:: Saved entries ::
- Opening Delimiter -

(** The function given to [map], [clock] calls of bindings having been
    made before. *)
Definition visit (clock : nat) (htmlElement : HTMLElement) : step :=
  let value := attributeValue htmlElement in
  if _moduleInitialized htmlElement then
    {| element_after := htmlElement; item := Null; warned := []; called := [] |}
  else
    match modules !! modulePath value with
    | Some (DefaultFunction moduleFn) =>
        let marked := set_initialized true htmlElement in
        match moduleFn clock marked with
        | Returned v =>
            {| element_after := marked; item := v; warned := [];
               called := [el_id htmlElement] |}
        | Thrown error =>
            {| element_after := set_initialized false marked; item := Null;
               warned := [FailedToCall value error];
               called := [el_id htmlElement] |}
        end
    | Some NotAFunction =>
        {| element_after := htmlElement; item := Null;
           warned := [DefaultNotAFunction value]; called := [] |}
    | None =>
        {| element_after := htmlElement; item := Null;
           warned := [NotFound value]; called := [] |}
    end.

(** [map] over the elements, in document order: every call of a binding
    counts. *)
Fixpoint visits (clock : nat) (dom : list HTMLElement) : list step :=
  match dom with
  | [] => []
  | e :: l =>
      let s := visit clock e in
      s :: visits (clock + length (called s)) l
  end.
(** * FFmpegWrapper: a shallow embedding of python/ffmpegwrapper.py

    The wrapper builds argument vectors for the bundled ffmpeg / ffprobe
    executables, launches them, and parses what they print.  The embedding
    has three layers:

    - [PyStr]: the Python string builtins the wrapper relies on
      ([str.strip], [str.split], [in], [str.startswith], [int(str)],
      [str(int)], [" ".join]);
    - [Py]: dynamically typed Python values (JSON documents, keyword
      options, argument vectors), exceptions, and a state-and-exception
      monad in which the state survives a raised exception, as in Python;
    - [FFmpegWrapper]: the methods of the class, one definition per method,
      under the method's own name.

    Strings are ASCII byte strings.  Two whitespace classes occur, as in
    CPython: [str.strip] and [str.split] use the ASCII part of
    [str.isspace] (TAB..CR, FS..US and space), whereas [int] and [float]
    skip only C's [isspace] class (TAB..CR and space), so that
    [int] rejects a literal followed by the byte 31 although [str.strip]
    removes that byte.
    Integers are unbounded and their conversion from and to text has no
    length limit (the interpreter's [int_max_str_digits] limit, introduced
    with Python 3.11, is taken to be off). *)

From Stdlib Require Import ZArith List String Ascii Bool Lia DecimalString DecimalZ QArith.
Import ListNotations.
Open Scope string_scope.
Open Scope Z_scope.
(** ** Random tokens and token hashing *)
Lemma token_bytes_run n : forall w,
  token_bytes n w = (inr (drawn_bytes n w), after_draw n w).
Proof.
  induction n as [|n IH]; intros w.
  - unfold after_draw. cbn. rewrite Nat.add_0_r. now destruct w.
  - cbn [token_bytes].
    erewrite bind_ok by (unfold next_byte; reflexivity).
    erewrite bind_ok by apply IH.
    unfold ret, drawn_bytes, after_draw. cbn [heap clock reads entropy drawn].
    f_equal; [f_equal|].
    + cbn [seq List.map]. rewrite Nat.add_0_r. f_equal.
      rewrite <- seq_shift, map_map. apply map_ext. intros i. f_equal. lia.
    + f_equal. lia.
Qed.

Lemma drawn_bytes_length n w : List.length (drawn_bytes n w) = n.
Proof. unfold drawn_bytes. now rewrite length_map, length_seq. Qed.

(** ** URL-safe tokens *)

Lemma b64_char_urlsafe s : is_urlsafe (Byte.to_N (b64_char s)) = true.
Proof.
  unfold b64_char.
  destruct (s <? 26)%N eqn:E1;
    [rewrite to_N_byte_of_N by dlia; unfold is_urlsafe; bool_hyps; now ncmp|].
  destruct (s <? 52)%N eqn:E2;
    [rewrite to_N_byte_of_N by dlia; unfold is_urlsafe; bool_hyps; now ncmp|].
  destruct (s <? 62)%N eqn:E3;
    [rewrite to_N_byte_of_N by dlia; unfold is_urlsafe; bool_hyps; now ncmp|].
  destruct (s =? 62)%N; vm_compute; reflexivity.
Qed.

Lemma urlsafe_b64encode_split bs :
  exists body,
    urlsafe_b64encode bs = body ++ repeat b64_pad (pad_count (List.length bs))
    /\ Forall (fun b => is_urlsafe (Byte.to_N b) = true) body
    /\ List.length body = ((4 * List.length bs + 2) / 3)%nat.
Proof.
  induction bs as [bs IH] using (induction_ltof1 _ (@List.length _)).
  unfold ltof in IH.
  destruct bs as [|b0 [|b1 [|b2 rest]]]; cbn [urlsafe_b64encode].
  - exists []. repeat split; constructor.
  - eexists [_; _]. split; [reflexivity|]. split; [|reflexivity].
    repeat constructor; apply b64_char_urlsafe.
  - eexists [_; _; _]. split; [reflexivity|]. split; [|reflexivity].
    repeat constructor; apply b64_char_urlsafe.
  - destruct (IH rest ltac:(cbn; lia)) as (body & E & F & L).
    eexists (_ :: _ :: _ :: _ :: body). split; [|split].
    + rewrite E. cbn [app List.length]. f_equal. f_equal. f_equal. f_equal. f_equal.
      f_equal. unfold pad_count.
      replace (S (S (S (List.length rest)))) with (List.length rest + 1 * 3)%nat by lia.
      now rewrite Nat.Div0.mod_add.
    + repeat (constructor; [apply b64_char_urlsafe|]). exact F.
    + cbn [List.length]. rewrite L.
      replace (4 * S (S (S (List.length rest))) + 2)%nat
        with (4 * List.length rest + 2 + 4 * 3)%nat by lia.
      rewrite Nat.div_add by lia. lia.
Qed.

Lemma lstrip_byte_repeat c k l :
  lstrip_byte c (repeat c k ++ l) = lstrip_byte c l.
Proof.
  induction k as [|k IH]; [reflexivity|].
  cbn [repeat app lstrip_byte]. now rewrite bool_decide_eq_true_2.
Qed.

Lemma lstrip_byte_none c l :
  Forall (fun b => b <> c) l -> lstrip_byte c l = l.
Proof.
  intros H. destruct H as [|b l Hb _]; [reflexivity|].
  cbn [lstrip_byte]. now rewrite bool_decide_eq_false_2.
Qed.

Lemma rstrip_byte_repeat c k body :
  Forall (fun b => b <> c) body ->
  rstrip_byte c (body ++ repeat c k) = body.
Proof.
  intros H. unfold rstrip_byte.
  rewrite rev_app_distr, rev_repeat, lstrip_byte_repeat.
  rewrite lstrip_byte_none; [apply rev_involutive|].
  apply List.Forall_forall. intros b Hb. apply in_rev in Hb.
  rewrite List.Forall_forall in H. now apply H.
Qed.

Lemma urlsafe_not_pad b : is_urlsafe (Byte.to_N b) = true -> b <> b64_pad.
Proof. intros H ->. vm_compute in H. discriminate. Qed.

Lemma urlsafe_ascii c : is_urlsafe c = true -> (c < 128)%N.
Proof.
  unfold is_urlsafe. intros H.
  repeat (apply orb_true_iff in H as [H|H]); bool_hyps;
    try apply N.eqb_eq in H; lia.
Qed.

(** The text [token_urlsafe] makes of the bytes drawn. *)
Lemma token_text bs :
  exists body,
    rstrip_byte b64_pad (urlsafe_b64encode bs) = body
    /\ urlsafe_b64encode bs = body ++ repeat b64_pad (pad_count (List.length bs))
    /\ Forall (fun b => is_urlsafe (Byte.to_N b) = true) body
    /\ List.length body = ((4 * List.length bs + 2) / 3)%nat.
Proof.
  destruct (urlsafe_b64encode_split bs) as (body & E & F & L).
  exists body. split; [|now repeat split].
  rewrite E. apply rstrip_byte_repeat.
  eapply List.Forall_impl; [|exact F]. intros b. apply urlsafe_not_pad.
Qed.

Lemma ascii_decode_urlsafe body w :
  Forall (fun b => is_urlsafe (Byte.to_N b) = true) body ->
  ascii_decode body w = (inr (List.map Byte.to_N body), w).
Proof.
  intros F. unfold ascii_decode.
  replace (forallb _ body) with true; [reflexivity|].
  symmetry. apply forallb_forall. intros b Hb.
  rewrite List.Forall_forall in F. apply N.ltb_lt, urlsafe_ascii. now apply F.
Qed.

Lemma randbytes_run available n w :
  0 <= n <= ssize_max -> n <= available ->
  randbytes available n w = token_bytes (Z.to_nat n) w.
Proof.
  intros [Hn Hmax] Hav. unfold randbytes.
  replace (n <? - ssize_max - 1) with false
    by (symmetry; apply Z.ltb_ge; unfold ssize_max in *; lia).
  apply Z.ltb_ge in Hn, Hmax, Hav. now rewrite Hn, Hmax, Hav.
Qed.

- Closing Delimiter -

:: Assignment ::
Tally, in the data above, the lines where the word "tokens" occurs, and give the figure alone.

:: Solution ::
2